On condensed representations of constrained frequent patterns. Knowledge and Information Systems9 2 —, Extending the state-of-the-art of constraint-based pattern discovery.
Data and Knowledge Engineering60 2 —, Mining home: Towards a public resource computing framework for distributed data mining. Concurrency and Computation: Practice Paralel - Claudio Coccia - Mind Patterns Experience22 5 —, Mining frequent closed itemsets out of Paralel - Claudio Coccia - Mind Patterns. Parallel mining of frequent closed patterns: Harnessing modern computer architectures. A unifying framework for mining approximate top-k binary patterns. Entity Linking for Document Understanding.
Entity Linking is the task of identifying named entities places, people, concepts, etc. Indeed, as entity Paralel - Claudio Coccia - Mind Patterns is the building block of most approaches, Kinda Dukish - Duke Ellington - The Art Of Duke Ellington / The Great Paris Concert showed how to improve the accuracy of several state-of-the-art algorithms.
Finally, we developed a new Entity Linking method [ 4 ]named SELaiming at estimating the relevance of the mentioned entities and to improve the accuracy in the detection of the most relevant ones, with a 2x F-measure improvement Paralel - Claudio Coccia - Mind Patterns. Learning relatedness measures for entity linking. Dexter 2. Semantic Web Conferencepages —, Manual annotation of semi-structured documents for entity-linking.

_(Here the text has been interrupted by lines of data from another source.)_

(* ===== verification/Membuf.v ===== *)
(** * Membuf: memory views and counting streams ([src/membuf.c])

    The context is the C struct; [m_data = None] is a NULL data pointer (a
    pure counting stream).  [memory_source] and [memory_sink] show that the
    memory stream keeps the promises of [Stream.Source] and [Stream.Sink]. *)
From stdpp Require Import base tactics list option strings.
From Stdlib Require Import ZArith Lia.
From S2P Require Import Prelude Types Stream.

Record membuf := mk_membuf {
  m_data : option bytes;
  m_size : Z;
  m_rpos : Z;
  m_wpos : Z;
  m_total_read : Z;
  m_total_written : Z;
  m_counting : bool;
}.

Definition mb_read (m : membuf) (n : Z) : exec (membuf * Z * bytes) :=
  match m_data m with
  | Some data =>
      let avail := u64 (m_size m - m_rpos m) in
      let k := if n <? avail then n else avail in
      d ← mem_read (m_rpos m) k data;
      Ok (mk_membuf (m_data m) (m_size m) (m_rpos m + k) (m_wpos m)
            (m_total_read m + k) (m_total_written m) (m_counting m), k, d)
  | None => Ok (m, 0, [])
  end.

Definition mb_write (m : membuf) (src : bytes) : exec (membuf * Z) :=
  let n := zlen src in
  match m_data m with
  | Some data =>
      let avail := u64 (m_size m - m_wpos m) in
      let k := if n <? avail then n else avail in
      data' ← mem_write (m_wpos m) (ztake k src) data;
      Ok (mk_membuf (Some data') (m_size m) (m_rpos m) (m_wpos m + k)
            (m_total_read m) (m_total_written m + k) (m_counting m), k)
  | None =>
      Ok (mk_membuf None (m_size m) (m_rpos m) (m_wpos m)
            (m_total_read m) (m_total_written m + n) (m_counting m), n)
  end.

(** [if (p < 0) p = 0; if (p > size) p = size;] *)
Definition mb_clamp (size p : Z) : Z :=
  let p := if p <? 0 then 0 else p in if size <? p then size else p.

(** [int64_t p = base + off; clamp; *cursor = p], for a selected cursor. *)
Definition mb_seek_cursor (selected : bool) (size base off cur : Z) : exec Z :=
  if selected then p ← sadd64 base off; Ok (mb_clamp size p) else Ok cur.

Definition mb_seek (m : membuf) (off : Z) (origin : zcio_seek_origin) (which : Z)
  : exec (membuf * Z) :=
  let base cur := match origin with
                  | ZCIO_SEEK_CUR => cur | ZCIO_SEEK_END => m_size m | ZCIO_SEEK_SET => 0 end in
  let do_r := negb (Z.land which ZCIO_SEEK_READ =? 0) in
  let do_w := negb (Z.land which ZCIO_SEEK_WRITE =? 0) in
  rp ← mb_seek_cursor do_r (m_size m) (base (m_rpos m)) off (m_rpos m);
  wp ← mb_seek_cursor do_w (m_size m) (base (m_wpos m)) off (m_wpos m);
  Ok (mk_membuf (m_data m) (m_size m) rp wp (m_total_read m) (m_total_written m) (m_counting m),
      if do_w then wp else if do_r then rp else -1).

Definition mb_avail (m : membuf) : Z :=
  match m_data m with Some _ => m_size m - m_rpos m | None => 0 end.

Definition MEM_VT : zcio_stream_vtable membuf := {|
  vt_name := B "memory"; vt_read := Some mb_read; vt_write := Some mb_write;
  vt_seek := Some mb_seek; vt_flush := None; vt_close := None; vt_destroy := true;
  vt_available := Some mb_avail; vt_eof := None |}.

Definition COUNT_VT : zcio_stream_vtable membuf := {|
  vt_name := B "counting"; vt_read := Some mb_read; vt_write := Some mb_write;
  vt_seek := Some mb_seek; vt_flush := None; vt_close := None; vt_destroy := true;
  vt_available := Some mb_avail; vt_eof := None |}.

(** The struct is zero-initialised by [zcio_xcalloc]. *)
Definition mb_new `{Allocator} (data : option bytes) (size : Z) (counting : bool) : option membuf :=
  if zcio_xcalloc_ok 1 56 then Some (mk_membuf data size 0 0 0 0 counting) else None.

Definition zcio_memory_stream `{Allocator} (data : option bytes) (size : Z)
  : option (zcio_stream membuf) :=
  match data with
  | None => None
  | Some _ =>
      match mb_new data size false with
      | None => None
      | Some m => zcio_stream_new (Some MEM_VT) m
          (Z.lor ZCIO_STREAM_OWNS_CTX (Z.lor ZCIO_STREAM_READABLE ZCIO_STREAM_WRITABLE))
      end
  end.

Definition zcio_counting_stream `{Allocator} (data : option bytes) (size : Z)
  : option (zcio_stream membuf) :=
  match mb_new data (match data with Some _ => size | None => 0 end) true with
  | None => None
  | Some m => zcio_stream_new (Some COUNT_VT) m
      (Z.lor ZCIO_STREAM_OWNS_CTX (Z.lor ZCIO_STREAM_READABLE ZCIO_STREAM_WRITABLE))
  end.

(** The vtable identity test [s->vt != &COUNT_VT] is a comparison of names: no
    other table of the program is named "counting". *)
Definition is_count_vt (s : zcio_stream membuf) : bool :=
  bool_decide (vt_name (s_vt s) = B "counting").

Definition zcio_counting_bytes_written (s : option (zcio_stream membuf)) : Z :=
  match s with
  | Some st => if is_count_vt st then m_total_written (s_ctx st) else ZCIO_ERR_INVALID_ARG
  | None => ZCIO_ERR_INVALID_ARG
  end.

Definition zcio_counting_bytes_read (s : option (zcio_stream membuf)) : Z :=
  match s with
  | Some st => if is_count_vt st then m_total_read (s_ctx st) else ZCIO_ERR_INVALID_ARG
  | None => ZCIO_ERR_INVALID_ARG
  end.

(** ** Invariant: the cursors stay inside the view *)

Definition mb_wf (m : membuf) : Prop :=
  0 ≤ m_rpos m ≤ m_size m ∧ 0 ≤ m_wpos m ≤ m_size m ∧ m_size m < 2 ^ 63 ∧
  match m_data m with Some d => zlen d = m_size m | None => m_size m = 0 end.

(** A view over memory (not a pure counter). *)
Definition mb_mem (m : membuf) : Prop := mb_wf m ∧ is_Some (m_data m).

Definition mb_bytes (m : membuf) : bytes := default [] (m_data m).
Definition mb_rem (m : membuf) : bytes := zdrop (m_rpos m) (mb_bytes m).
Definition mb_acc (m : membuf) : bytes := ztake (m_wpos m) (mb_bytes m).
Definition mb_room (m : membuf) : Z := m_size m - m_wpos m.

#[export] Instance memory_source : Source MEM_VT mb_mem mb_rem.
Proof.
  intros [data size rp wp tr tw cnt] n [Hwf [d Hd]] Hn. simpl in Hd. subst data.
  unfold mb_wf, mb_rem, mb_bytes in *. simpl in *. destruct Hwf as (Hr & Hw & Hs & Hl).
  exists mb_read. unfold mb_read. simpl. rewrite wrap_small by lia.
  set (k := if n <? size - rp then n else size - rp).
  assert (0 ≤ k ≤ n ∧ k ≤ size - rp ∧ (k = 0 → size = rp)) as (H1 & H2 & H3)
    by (unfold k; bcase; lia).
  rewrite mem_read_ok by lia. simpl. eexists _, k. split_and!; [done|done|..]; simpl; try lia.
  - split; [|eauto]. unfold mb_wf. simpl. lia.
  - zl.
  - intros ->%H3. rewrite drop_ge by lia. done.
  - rewrite drop_drop. f_equal. lia.
Qed.

#[export] Instance memory_sink : Sink MEM_VT mb_mem mb_acc mb_room.
Proof.
  intros [data size rp wp tr tw cnt] src [Hwf [d Hd]] Hsrc. simpl in Hd. subst data.
  unfold mb_wf, mb_acc, mb_room, mb_bytes in *. simpl in *. destruct Hwf as (Hr & Hw & Hs & Hl).
  exists mb_write. unfold mb_write. simpl. rewrite wrap_small by lia.
  set (k := if _ <? size - wp then _ else size - wp).
  assert (0 ≤ k ≤ zlen src ∧ k ≤ size - wp) as (H1 & H2) by (unfold k; bcase; lia).
  assert (k = 0 → size = wp) as H3.
  { destruct src; [done|]. unfold k. cbn [length]. bcase; lia. }
  assert (zlen (ztake k src) = k) as Hk by zl.
  rewrite mem_write_ok by lia. simpl. eexists _, k. split_and!; [done|done|..]; simpl; try lia.
  - split; [|eauto]. unfold mb_wf. simpl. split_and!; try lia. zl.
  - rewrite app_assoc, take_app_length'; [done | zl].
Qed.

(** ** Properties *)

Lemma mb_clamp_range size p : 0 ≤ size → 0 ≤ mb_clamp size p ≤ size.
Proof. intros. unfold mb_clamp. repeat bcase; lia. Qed.

Lemma mb_read_wf m n m' r d :
  0 ≤ n → mb_wf m → mb_read m n = Ok (m', r, d) → mb_wf m' ∧ mb_rem m' = zdrop r (mb_rem m).
Proof.
  destruct m as [[data|] size rp wp tr tw cnt]; unfold mb_wf, mb_read, mb_rem, mb_bytes; simpl.
  - intros Hn (Hr & Hw & Hs & Hl). rewrite wrap_small by lia.
    set (k := if n <? size - rp then n else size - rp).
    assert (0 ≤ k ≤ size - rp) by (unfold k; bcase; lia).
    rewrite mem_read_ok by lia. intros [= <- <- <-]. simpl. split; [lia|].
    rewrite drop_drop. f_equal. lia.
  - intros Hn Hwf [= <- <- <-]. done.
Qed.

Lemma mb_write_wf m src m' r : mb_wf m → mb_write m src = Ok (m', r) → mb_wf m'.
Proof.
  destruct m as [[data|] size rp wp tr tw cnt]; unfold mb_wf, mb_write; simpl.
  - intros (Hr & Hw & Hs & Hl). rewrite wrap_small by lia.
    set (k := if _ <? size - wp then _ else size - wp).
    assert (0 ≤ k ≤ size - wp ∧ k ≤ zlen src) by (unfold k; bcase; lia).
    assert (zlen (ztake k src) = k) as Hk by zl.
    rewrite mem_write_ok by lia. intros [= <- <-]. simpl. split_and!; try lia. zl.
  - intros Hwf [= <- <-]. done.
Qed.


(** Every operation of a well-formed memory or counting stream is memory
    safe and keeps both cursors inside the view: a read or a write always
    returns, with the stream well formed, and so does every seek whose target
    does not overflow [int64_t]; the cursor it reports lies in [0, size]. *)
Theorem membuf_ops_safe (m : membuf) (Hwf : mb_wf m) :
  (∀ n, 0 ≤ n → ∃ m' d, mb_read m n = Ok (m', zlen d, d) ∧ mb_wf m') ∧
  (∀ src, ∃ m' r, mb_write m src = Ok (m', r) ∧ 0 ≤ r ≤ zlen src ∧ mb_wf m') ∧
  (∀ off origin, - 2 ^ 63 ≤ off < 2 ^ 63 - m_size m →
     ∃ m' r, mb_seek m off origin ZCIO_SEEK_BOTH = Ok (m', r) ∧ 0 ≤ r ≤ m_size m ∧ mb_wf m').
Proof.
  split_and!.
  - intros n Hn. destruct m as [[data|] size rp wp tr tw cnt] eqn:Em.
    + pose proof Hwf as (Hr & Hw & Hs & Hl). simpl in *.
      assert (∃ m' r d, mb_read m n = Ok (m', r, d) ∧ r = zlen d) as (m' & r & d & Hm & ->).
      { rewrite Em. unfold mb_read. simpl. rewrite wrap_small by lia.
        rewrite mem_read_ok by (repeat bcase; lia). simpl. do 3 eexists. split; [done|].
        rewrite zlen_slice; [done|..]; repeat bcase; lia. }
      subst m. exists m', d. split; [done|]. by eapply mb_read_wf.
    + eexists _, []. done.
  - intros src. assert (∃ m' r, mb_write m src = Ok (m', r) ∧ 0 ≤ r ≤ zlen src) as (m' & r & Hm & Hr).
    { pose proof Hwf as (Hr & Hw & Hs & Hl). destruct m as [[data|] size rp wp tr tw cnt].
      - unfold mb_write. simpl in *. rewrite wrap_small by lia.
        rewrite mem_write_ok; [|lia|zlen_simpl; repeat bcase; lia]. simpl. do 2 eexists. split; [done|].
        bcase; lia.
      - do 2 eexists. split; [done|]. lia. }
    exists m', r. split; [done|]. split; [lia|]. by eapply mb_write_wf.
  - intros off origin Ho. pose proof Hwf as (Hr & Hw & Hs & Hl).
    unfold mb_seek, mb_seek_cursor, sadd64. cbn [negb Z.land ZCIO_SEEK_BOTH Z.eqb].
    assert (∀ cur, 0 ≤ cur ≤ m_size m → bool_decide (- 2 ^ 63 ≤ match origin with
      | ZCIO_SEEK_CUR => cur | ZCIO_SEEK_END => m_size m | ZCIO_SEEK_SET => 0 end + off < 2 ^ 63)
      = true) as Hb by (intros; apply bool_decide_true; destruct origin; lia).
    simpl negb. cbv iota. rewrite !Hb by lia. cbn [mbind exec_bind].
    eexists _, _. split; [done|]. split; [by apply mb_clamp_range; lia|].
    unfold mb_wf. simpl. split_and!; try (apply mb_clamp_range; lia); [lia|done].
Qed.

(** A relative seek is computed as [base + off] in [int64_t] before it is
    clamped: from a read cursor [p > 0], an offset of [INT64_MAX] overflows,
    which C leaves undefined, instead of clamping to the end. *)
Theorem membuf_seek_overflow (m : membuf) (Hp : 0 < m_rpos m) :
  mb_seek m (2 ^ 63 - 1) ZCIO_SEEK_CUR ZCIO_SEEK_READ = Fault.
Proof.
  unfold mb_seek, mb_seek_cursor, sadd64. simpl negb. cbv iota.
  rewrite bool_decide_false by lia. done.
Qed.

(** ** Witnesses on concrete views *)

Definition ex_mem (d : bytes) : membuf := mk_membuf (Some d) (zlen d) 0 0 0 0 false.

Lemma ex_mem_ok d : zlen d < 2 ^ 63 → mb_mem (ex_mem d).
Proof. intros. split; [|by eexists]. unfold mb_wf, ex_mem. simpl. lia. Qed.

Lemma zcio_read_full_exact_witness :
  ∃ c', zcio_read_full (Some (mk_stream MEM_VT (ex_mem (B "hello")) 7)) 3
    = Ok (Some (mk_stream MEM_VT c' 7), 3, B "hel") ∧ mb_mem c' ∧ mb_rem c' = B "lo".
Proof.
  apply (zcio_read_full_exact MEM_VT mb_mem mb_rem memory_source 7 (ex_mem (B "hello")) 3);
    [apply ex_mem_ok; vm_compute; done | done].
Defined.

Lemma zcio_copy_moves_witness :
  ∃ c1' c2' j,
    zcio_copy 10 (Some (mk_stream MEM_VT (ex_mem [0; 0]) 7))
      (Some (mk_stream MEM_VT (ex_mem (B "hello")) 7)) 3
      = Ok (Some (mk_stream MEM_VT c1' 7), Some (mk_stream MEM_VT c2' 7), 2) ∧
    mb_acc c1' = B "he" ∧ 2 ≤ j ∧ mb_rem c2' = zdrop j (B "hello") ∧ (3 = SIZE_MAX ∨ j ≤ 3).
Proof.
  apply (zcio_copy_moves MEM_VT MEM_VT mb_mem mb_acc mb_room mb_mem mb_rem
           memory_sink memory_source
           (λ c (H : mb_mem c), proj2 (Z.le_0_sub _ _) (proj2 (proj1 (proj2 (proj1 H)))))
           7 7 (ex_mem [0; 0]) (ex_mem (B "hello")) 3 10);
    [by apply ex_mem_ok | by apply ex_mem_ok | right; lia | simpl; lia].
Defined.

Lemma zcio_copy_huge_limit_witness :
  zcio_copy 10 (Some (mk_stream MEM_VT (ex_mem [0; 0]) 7))
    (Some (mk_stream MEM_VT (ex_mem (B "hello")) 7)) (2 ^ 63)
  = Ok (Some (mk_stream MEM_VT (ex_mem [0; 0]) 7),
        Some (mk_stream MEM_VT (ex_mem (B "hello")) 7), 0).
Proof.
  apply (zcio_copy_huge_limit (mk_stream MEM_VT (ex_mem [0; 0]) 7)
           (mk_stream MEM_VT (ex_mem (B "hello")) 7) (2 ^ 63) 10);
    [unfold SIZE_MAX; lia | lia].
Defined.

Lemma membuf_ops_safe_witness :
  mb_wf (ex_mem (B "abc")) ∧
  ∃ m' d, mb_read (ex_mem (B "abc")) 2 = Ok (m', zlen d, d) ∧ mb_wf m'.
Proof.
  assert (mb_wf (ex_mem (B "abc"))) as H by (apply ex_mem_ok; done). split; [exact H|].
  apply (proj1 (membuf_ops_safe (ex_mem (B "abc")) H)). lia.
Defined.

Lemma membuf_seek_overflow_witness :
  mb_seek (mk_membuf (Some (B "abc")) 3 1 0 0 0 false) (2 ^ 63 - 1) ZCIO_SEEK_CUR ZCIO_SEEK_READ
  = Fault.
Proof. apply (membuf_seek_overflow (mk_membuf (Some (B "abc")) 3 1 0 0 0 false)). simpl. lia. Defined.
Lemma ring_read_chunk_spec r n acc :
  ring_wf r → zlen acc < n →
  let k := Z.min (zlen (ring_queue r)) (n - zlen acc) in
  ∃ r', ring_read_chunk r n acc = Ok (r', acc ++ ztake k (ring_queue r)) ∧ ring_wf r' ∧
    ring_queue r' = zdrop k (ring_queue r) ∧
    r_capacity r' = r_capacity r ∧ r_non_blocking r' = r_non_blocking r ∧ r_head r' = r_head r.
Proof.
  intros Hwf Hw k. unfold ring_read_chunk.
  pose proof (zlen_ring_queue r Hwf) as Hq. pose proof Hwf as (Hc & Hl & Hh & Ht).
  assert ((if zcio_ring_available_read r <? n - zlen acc then zcio_ring_available_read r
           else n - zlen acc) = k) as -> by (unfold k; rewrite Hq; bcase; lia).
  destruct (ring_fetch r k Hwf) as (d1 & d2 & -> & Hd2 & Hd); [unfold k; rewrite Hq; lia|].
  cbn [mbind exec_bind]. rewrite Hd2. cbn [mbind exec_bind].
  set (r' := mk_ring _ _ _ _ _ _). exists r'. rewrite Hd.
  assert (0 ≤ k ≤ zcio_ring_available_read r) as Hk by (unfold k; rewrite Hq; lia).
  assert (ring_wf r') as Hwf'.
  { unfold ring_wf. simpl. pose proof (advance_bound (r_capacity r) Hc (r_tail r) k). lia. }
  split_and!; try done.
  assert (zcio_ring_available_read r' = zcio_ring_available_read r - k) as Ha.
  { apply avail_read_advance_tail; done. }
  apply list_eq_Z.
  - rewrite (zlen_ring_queue r' Hwf'), Ha. zl.
  - intros i Hi. rewrite (zlen_ring_queue r' Hwf') in Hi. rewrite lookup_ring_queue by done.
    rewrite Ha in Hi. pose proof (avail_read_bounds _ _ _ Hc Hh Ht) as Hab.
    fold (zcio_ring_available_read r) in Hab. rewrite lookup_drop. replace (Z.to_nat k + Z.to_nat i)%nat with (Z.to_nat (k + i)) by lia.
    rewrite lookup_ring_queue by (done || lia). simpl. do 2 f_equal.
    rewrite advance_eq by (done || lia). unfold zcio_ring_available_read in *.
    unfold slot. repeat bcase; lia.
Qed.
Lemma find_line_spec input :
  buf_wf input →
  match h1_find_line input with
  | LineMore => 10 ∉ buf_contents input
  | LineBad => True
  | Line line consumed =>
      consumed = zlen line + 2 ∧ consumed ≤ ZHS_AVAIL input ∧ 10 ∉ line ∧
      buf_contents input = line ++ CRLF ++ zdrop consumed (buf_contents input)
  end.
Proof.
  intros Hwf. unfold h1_find_line. rewrite <- (zlen_contents input Hwf).
  pose proof (memchr_spec 10 (buf_contents input)) as Hm.
  destruct (memchr 10 (buf_contents input)) as [i|]; [|done].
  destruct Hm as (Hi & Hs & Hn). destruct (_ || _) eqn:E; [done|]. btest.
  set (p := buf_contents input) in *.
  assert (ztake i p = ztake (i - 1) p ++ [13]) as Ht.
  { replace (Z.to_nat i) with (S (Z.to_nat (i - 1))) by lia. apply take_S_r.
    destruct (lookup_lt_is_Some_2 p (Z.to_nat (i - 1))) as [x Hx]; [lia|].
    rewrite (nth_lookup_Some _ _ _ _ Hx) in H0. by rewrite Hx, H0. }
  split; [zl|]. split; [lia|]. split.
  - intros Hin. apply Hn. rewrite Ht. apply elem_of_app. by left.
  - rewrite Hs at 1. rewrite Ht, <- app_assoc. done.
Qed.

Lemma find_line_app input line rest :
  buf_contents input = line ++ CRLF ++ rest → 10 ∉ line →
  h1_find_line input = Line line (zlen line + 2).
Proof.
  intros Hc Hn. unfold h1_find_line. rewrite Hc.
  change (line ++ CRLF ++ rest) with (line ++ [13] ++ 10 :: rest). rewrite app_assoc.
  rewrite memchr_app by (rewrite elem_of_app, list_elem_of_singleton; intros [?|?]; [done|lia]).
  assert (zlen (line ++ [13]) = zlen line + 1) as -> by zl.
  assert (nth (Z.to_nat (zlen line + 1 - 1)) ((line ++ [13]) ++ 10 :: rest) 0 = 13) as ->.
  { rewrite <- app_assoc, app_nth2 by lia. replace (_ - _)%nat with 0%nat by lia. done. }
  destruct (_ || _) eqn:E; [apply orb_true_iff in E as [E|E]; btest; lia|].
  f_equal; [|lia]. rewrite <- app_assoc. apply ztake_app_zlen. lia.
Qed.

Lemma avail_consume input n :
  buf_wf input → 0 ≤ n ≤ ZHS_AVAIL input →
  buf_wf (zhs_buf_consume_ input n) ∧ ZHS_AVAIL (zhs_buf_consume_ input n) = ZHS_AVAIL input - n ∧
  buf_contents (zhs_buf_consume_ input n) = zdrop n (buf_contents input).
Proof.
  intros Hwf Hn. destruct (consume_spec input n Hwf ltac:(lia)) as (Hwf' & Hc & _).
  split; [done|]. split; [|done]. rewrite <- (zlen_contents _ Hwf'), Hc.
  rewrite <- (zlen_contents _ Hwf) in *. zl.
Qed.

(** ** Header names and counts *)

Lemma hdr_name_eq_spec a q : hdr_name_eq a q = bool_decide (a = map tolower q).
Proof.
  revert q. induction a as [|x a IH]; intros [|c q]; cbn [hdr_name_eq map]; try done.
  destruct (x =? tolower c) eqn:E; btest.
  - rewrite IH. apply bool_decide_ext. split; congruence.
  - symmetry. apply bool_decide_false. congruence.
Qed.

Lemma tchar_lower c : is_tchar c = true → is_tchar (tolower c) = true ∧ ¬ (65 ≤ tolower c ≤ 90) ∧ 33 ≤ c < 127.
Proof.
  intros Hc. assert (33 ≤ c < 127) as Hr.
  { unfold is_tchar in Hc. destruct (_ || _) eqn:E.
    - apply orb_true_iff in E as [E|E]; [apply orb_true_iff in E as [E|E]|]; btest; lia.
    - apply bool_decide_eq_true, list_elem_of_In in Hc. simpl in Hc. lia. }
  assert (forallb (λ n, let c := Z.of_nat n in implb (is_tchar c)
    (is_tchar (tolower c) && negb ((65 <=? tolower c) && (tolower c <=? 90)))) (seq 0 128) = true) as H
    by (vm_compute; reflexivity).
  rewrite forallb_forall in H. specialize (H (Z.to_nat c) ltac:(apply in_seq; lia)).
  rewrite Z2Nat.id in H by lia. cbv zeta in H. rewrite Hc in H. cbn [implb] in H. btest.
  split; [done|]. split; [|done]. apply andb_false_iff in H0 as [E|E]; btest; lia.
Qed.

Conference on Information and Knowledge Managementpages —, Large-scale Data Mining. We discuss two major results. In [ 2 ] we developed a new algorithm, named C r a c k e rfor the detection of connected components in very large graphs.
The proposed algorithm, implemented over Spark, is able to process billions nodes and hundreds billions arcs, with a speed-up factor in the rage 1. In [ 1 ] we tackled the self-join similarity in large document collections.
The proposed MapReduce algorithm exhibits a speed-up w. In both works, we adopted a common approach based on the pruning non informative data in order to reduce the computational cost of the algorithms. Document similarity self-join with mapreduce. Fast connected components computation in large graphs by vertex pruning.
Web Mining. Finally, we developed a novel personalized news recommendation algorithm that exploits social network data by analyzing the tweets of a user and his social circles to recommend the most items published by news agencies being most relevant for the given user [ 3 ].
Identifying task-based sessions in search engine query logs. Discovering tasks from search engine query logs. ACM Trans. ACM Notable Article. From chatter to headlines: Harnessing the real-time web for personalized news recommendation. Claudio Lucchese. Paralel - Claudio Coccia - Mind Patterns on. Claudio Lucchese Some rights reserved.